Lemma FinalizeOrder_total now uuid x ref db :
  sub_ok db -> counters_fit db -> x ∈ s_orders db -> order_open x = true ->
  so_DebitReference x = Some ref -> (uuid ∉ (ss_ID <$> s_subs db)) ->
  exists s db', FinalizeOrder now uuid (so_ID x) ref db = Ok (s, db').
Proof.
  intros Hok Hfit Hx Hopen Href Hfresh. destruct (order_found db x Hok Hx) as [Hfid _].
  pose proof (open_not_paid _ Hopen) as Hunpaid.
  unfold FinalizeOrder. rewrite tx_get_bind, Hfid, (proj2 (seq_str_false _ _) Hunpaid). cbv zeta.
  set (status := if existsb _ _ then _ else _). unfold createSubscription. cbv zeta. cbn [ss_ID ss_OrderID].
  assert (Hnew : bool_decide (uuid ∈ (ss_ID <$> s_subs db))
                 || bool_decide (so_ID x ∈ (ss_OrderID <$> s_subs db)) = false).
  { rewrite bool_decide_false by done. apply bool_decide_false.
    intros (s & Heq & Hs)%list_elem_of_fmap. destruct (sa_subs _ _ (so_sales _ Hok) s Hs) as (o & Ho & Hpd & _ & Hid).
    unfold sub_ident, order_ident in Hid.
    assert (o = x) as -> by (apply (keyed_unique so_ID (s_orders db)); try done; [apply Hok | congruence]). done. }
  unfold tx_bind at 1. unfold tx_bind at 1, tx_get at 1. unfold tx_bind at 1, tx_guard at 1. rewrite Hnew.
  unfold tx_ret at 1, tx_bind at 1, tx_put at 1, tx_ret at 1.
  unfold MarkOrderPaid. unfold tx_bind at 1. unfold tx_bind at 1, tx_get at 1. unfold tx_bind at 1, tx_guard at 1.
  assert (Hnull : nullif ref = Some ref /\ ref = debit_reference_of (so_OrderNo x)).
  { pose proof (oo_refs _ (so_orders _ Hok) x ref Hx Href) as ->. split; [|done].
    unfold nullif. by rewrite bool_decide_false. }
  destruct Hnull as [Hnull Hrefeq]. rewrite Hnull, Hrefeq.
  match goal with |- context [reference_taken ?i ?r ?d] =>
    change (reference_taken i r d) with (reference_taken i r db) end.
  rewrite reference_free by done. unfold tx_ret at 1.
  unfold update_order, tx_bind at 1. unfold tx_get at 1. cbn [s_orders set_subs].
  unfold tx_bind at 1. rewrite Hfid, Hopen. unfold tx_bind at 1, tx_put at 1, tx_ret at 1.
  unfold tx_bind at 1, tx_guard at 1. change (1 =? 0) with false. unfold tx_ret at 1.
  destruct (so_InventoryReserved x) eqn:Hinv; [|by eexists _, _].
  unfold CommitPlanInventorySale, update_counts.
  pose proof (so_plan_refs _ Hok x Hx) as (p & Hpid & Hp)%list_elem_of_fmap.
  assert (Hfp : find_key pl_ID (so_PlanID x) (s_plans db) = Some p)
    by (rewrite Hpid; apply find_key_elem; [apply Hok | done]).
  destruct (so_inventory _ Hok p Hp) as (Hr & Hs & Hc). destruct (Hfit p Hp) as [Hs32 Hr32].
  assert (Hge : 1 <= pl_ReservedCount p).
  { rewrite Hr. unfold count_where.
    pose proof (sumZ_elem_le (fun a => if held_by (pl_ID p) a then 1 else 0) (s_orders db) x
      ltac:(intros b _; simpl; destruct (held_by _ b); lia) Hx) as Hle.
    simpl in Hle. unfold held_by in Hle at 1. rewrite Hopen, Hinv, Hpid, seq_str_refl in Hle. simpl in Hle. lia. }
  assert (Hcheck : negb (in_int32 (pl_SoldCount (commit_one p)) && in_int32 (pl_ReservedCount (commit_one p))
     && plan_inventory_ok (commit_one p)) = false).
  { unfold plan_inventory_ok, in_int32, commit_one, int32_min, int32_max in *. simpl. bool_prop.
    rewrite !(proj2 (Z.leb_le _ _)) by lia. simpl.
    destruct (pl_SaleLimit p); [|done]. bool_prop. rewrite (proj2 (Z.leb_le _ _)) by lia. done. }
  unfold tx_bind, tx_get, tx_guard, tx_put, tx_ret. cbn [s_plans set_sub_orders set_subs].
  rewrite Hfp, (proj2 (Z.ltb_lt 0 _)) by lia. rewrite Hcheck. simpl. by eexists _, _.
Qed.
•••••
* Instructions for the task:
Within the material above, copy exactly the lines from the line that holds "assert (Hcheck : negb" up to and including the line that holds "in *. simpl. bool_prop.".

* Answer to the exercise:
  assert (Hcheck : negb (in_int32 (pl_SoldCount (commit_one p)) && in_int32 (pl_ReservedCount (commit_one p))
     && plan_inventory_ok (commit_one p)) = false).
  { unfold plan_inventory_ok, in_int32, commit_one, int32_min, int32_max in *. simpl. bool_prop.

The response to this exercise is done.